Avant la tempête, les enseignants, forts de l'expérience de l'année précédente, ont tenu conclave pour se préparer à convaincre les parents déçus que la réadmission de leurs enfants est peine perdue pour tout le monde. Pour les jeunes d'abord qui gagneraient à se diriger vers l'apprentissage d'un métier dans les meilleurs délais. Pour les parents, qui seraient plus rassurés sur l'avenir de leur enfants en participant à leur orientation professionnelle. Pour l'école, enfin, qui accorderait plus d'espaces aux nouveaux venus et consacrerait les efforts des enseignants aux élèves encore en formation. Mais, ceci étant dit , il n'est pas facile de tenir des propos, même très sensés et rationnels, à des parents qui veulent coûte que coûte que les portes du savoir qui ne se sont pas ouvertes pour eux s'ouvrent à leurs enfants. Des adultes qui se tuent au labeur et se privent pour que les jeunes générations ne connaissent pas leurs privations culturelles et leur soif de savoir. Des adultes qui veulent investir leurs sacrifices dans l'épanouissement de la jeunesse ; qui veulent la voir progresser, donner libre cours à ses talents, s'ouvrir sur les sciences, sur le monde, sur les autres, créer et jouir des bienfaits d'une intelligence accomplie et libre. Un long et pesant silence marqua la fin des concertations du petit groupe d'enseignants. Un silence chargé de la perplexité des quatre maîtres d'école face à l'écrasante responsabilité dont ils se sentent investis dans un désert culturel qui n'a d'autre oasis que leur école. Toujours en silence, leur ainé leur fit signe de rejoindre la salle attenante à leur lieu de réunion où les attendent, depuis quelque temps déjà, les parents d'élèves. Des parents assurément rongés par l'angoisse, inquiets pour l'avenir de leurs enfants et qui risquent de ne pas être très perméables à la logique de fonctionnement de l'institution éducative. Le « Directeur » au nom de ses collègues et de sa tutelle déclina avec tristesse mais fermeté, un à un, les arguments qui s'opposent imparablement à la doléance plus qu'évidente attendue du représentant des parents. Mais à la surprise de ses interlocuteurs, celui-ci ne sollicita nullement la réadmission scolaire pour les exclus mais seulement le bénéfice de la cantine.
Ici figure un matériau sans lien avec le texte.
(** *** The profile and its validators *)

Record CandidateInfo : Type := MkInfo {
  name : option text;
  email : option text;
  phone : option text;
  experience : option text;
  position : option text;
  location : option text;
  tech_stack : option text
}.

Definition set_name (v : text) (i : CandidateInfo) : CandidateInfo :=
  MkInfo (Some v) (email i) (phone i) (experience i) (position i) (location i) (tech_stack i).
Definition set_email (v : text) (i : CandidateInfo) : CandidateInfo :=
  MkInfo (name i) (Some v) (phone i) (experience i) (position i) (location i) (tech_stack i).
Definition set_phone (v : text) (i : CandidateInfo) : CandidateInfo :=
  MkInfo (name i) (email i) (Some v) (experience i) (position i) (location i) (tech_stack i).
Definition set_experience (v : text) (i : CandidateInfo) : CandidateInfo :=
  MkInfo (name i) (email i) (phone i) (Some v) (position i) (location i) (tech_stack i).
Definition set_position (v : text) (i : CandidateInfo) : CandidateInfo :=
  MkInfo (name i) (email i) (phone i) (experience i) (Some v) (location i) (tech_stack i).
Definition set_tech_stack (v : text) (i : CandidateInfo) : CandidateInfo :=
  MkInfo (name i) (email i) (phone i) (experience i) (position i) (location i) (Some v).

(** The profile of a new session: every field is [None]. *)
Definition initial_info : CandidateInfo := MkInfo None None None None None None None.

Definition validate_email (T : Tables) (v : option text) : exn + option text :=
  match v with
  | Some s =>
      if truthy v
      then if negb (re_match T email_pattern s)
           then inl (ValueError "Invalid email format")
           else inr v
      else inr v
  | None => inr v
  end.

Definition validate_phone (T : Tables) (v : option text) : exn + option text :=
  match v with
  | Some s =>
      if truthy v
      then let digits := filter (isdigit T) s in
           if List.length digits <? 10
           then inl (ValueError "Phone number must have at least 10 digits")
           else inr v
      else inr v
  | None => inr v
  end.

(** *** [extract_candidate_info] *)

Definition extract_name (T : Tables) (user_input : text) (current_stage : string)
    (info : CandidateInfo) : CandidateInfo :=
  if (current_stage =? "greeting")%string && negb (truthy (name info))
  then let words := split T (strip T user_input) in
       if 1 <=? List.length words
       then let potential_name := join (lit " ") (firstn 3 words) in
            if (2 <? List.length potential_name)
               && negb (existsb (fun exit_word =>
                                   contains (lit exit_word) (lower T potential_name))
                                ["hi"; "hello"; "hey"])
            then set_name potential_name info
            else info
       else info
  else info.

Definition extract_email (T : Tables) (user_input : text) (info : CandidateInfo)
  : CandidateInfo :=
  if negb (truthy (email info))
     && contains (lit "@") user_input && contains (lit ".") user_input
  then match findall T email_pattern user_input with
       | m :: _ => set_email m info
       | [] => info
       end
  else info.

Definition extract_phone (T : Tables) (user_input : text) (info : CandidateInfo)
  : CandidateInfo :=
  if negb (truthy (phone info)) && existsb (isdigit T) user_input
  then match findall T (phone_pattern T) user_input with
       | m :: _ => set_phone m info
       | [] => info
       end
  else info.

(** The loop over [exp_patterns], left at the first pattern that matches. *)
Fixpoint first_experience (T : Tables) (patterns : list regex) (lowered : text)
  : option text :=
  match patterns with
  | [] => None
  | pattern :: rest =>
      match findall T pattern lowered with
      | m :: _ => Some (m ++ lit " years")
      | [] => first_experience T rest lowered
      end
  end.

Definition extract_experience (T : Tables) (user_input : text) (info : CandidateInfo)
  : CandidateInfo :=
  if negb (truthy (experience info)) && existsb (isdigit T) user_input
  then match first_experience T (exp_patterns T) (lower T user_input) with
       | Some e => set_experience e info
       | None => info
       end
  else info.

Definition job_titles : list string :=
  ["developer"; "engineer"; "analyst"; "manager"; "designer";
   "architect"; "consultant"; "specialist"; "administrator"].

(** The loop over [job_titles], left at the first title found. *)
Fixpoint first_title (T : Tables) (titles : list string) (user_input : text)
  : option text :=
  match titles with
  | [] => None
  | title :: rest =>
      if contains (lit title) (lower T user_input)
      then match find (lit title) (lower T user_input) with
           | Some index =>
               let start := index - 20 in
               let stop := Nat.min (List.length user_input) (index + 30) in
               Some (strip T (slice start stop user_input))
           | None => None
           end
      else first_title T rest user_input
  end.

Definition extract_position (T : Tables) (user_input : text) (info : CandidateInfo)
  : CandidateInfo :=
  let words := split T (strip T user_input) in
  if negb (truthy (position info)) && (2 <=? List.length words)
  then match first_title T job_titles user_input with
       | Some p => set_position p info
       | None => info
       end
  else info.

Definition tech_keywords : list string :=
  ["python"; "java"; "javascript"; "js"; "typescript"; "ts"; "c#"; "c++";
   "ruby"; "php"; "go"; "rust"; "swift"; "kotlin"; "react"; "angular";
   "vue"; "node"; "django"; "flask"; "spring"; "rails"; "laravel";
   "aws"; "azure"; "gcp"; "sql"; "nosql"; "mongodb"; "mysql";
   "postgresql"; "oracle"; "docker"; "kubernetes"; "devops"; "ml";
   "ai"; "data science"; "frontend"; "backend"; "fullstack"].

Definition extract_tech_stack (T : Tables) (user_input : text) (current_stage : string)
    (info : CandidateInfo) : CandidateInfo :=
  if negb (truthy (tech_stack info))
     && (current_stage =? "collecting_info")%string
     && (3 <=? List.length (split T user_input))
  then match filter (fun tech => contains (lit tech) (lower T user_input))
                    tech_keywords with
       | [] => info
       | found_techs => set_tech_stack (join (lit ", ") (map lit found_techs)) info
       end
  else info.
Au-delà des parents concernés, tous les habitants semblent considérer que les jeunes de la bourgade ont aussi le droit à une part des largesses publiques, et, l'école étant le seul vecteur d'allocation de cette part dans leur espace , ils estiment leur demande parfaitement fondée. Désemparé le directeur qui n'avait pas prévu de parade hors du champ pédagogique sollicite, vainement, une aide dans les regards de ses collègues aussi ahuris que lui. Il se résolut à quitter la salle pour rejoindre le petit réduit qui lui servait de bureau et soumettre « l'affaire » à sa tutelle. Après l'avoir écouté la voix qui l'accueillit nerveusement au bout de fil, est devenue subitement plus apaisée et lui répondit presque gaiement : «Excellent ! Enfin je veux dire c'est bon, leur demande est légitime, vous pouvez leur communiquer notre accord ». Sur le court chemin du retour le désarroi du directeur est encore plus profond. Quelque chose échappe à sa « raison» de pédagogue, pour les uns comme pour les autres la légitimité est désormais alimentaire.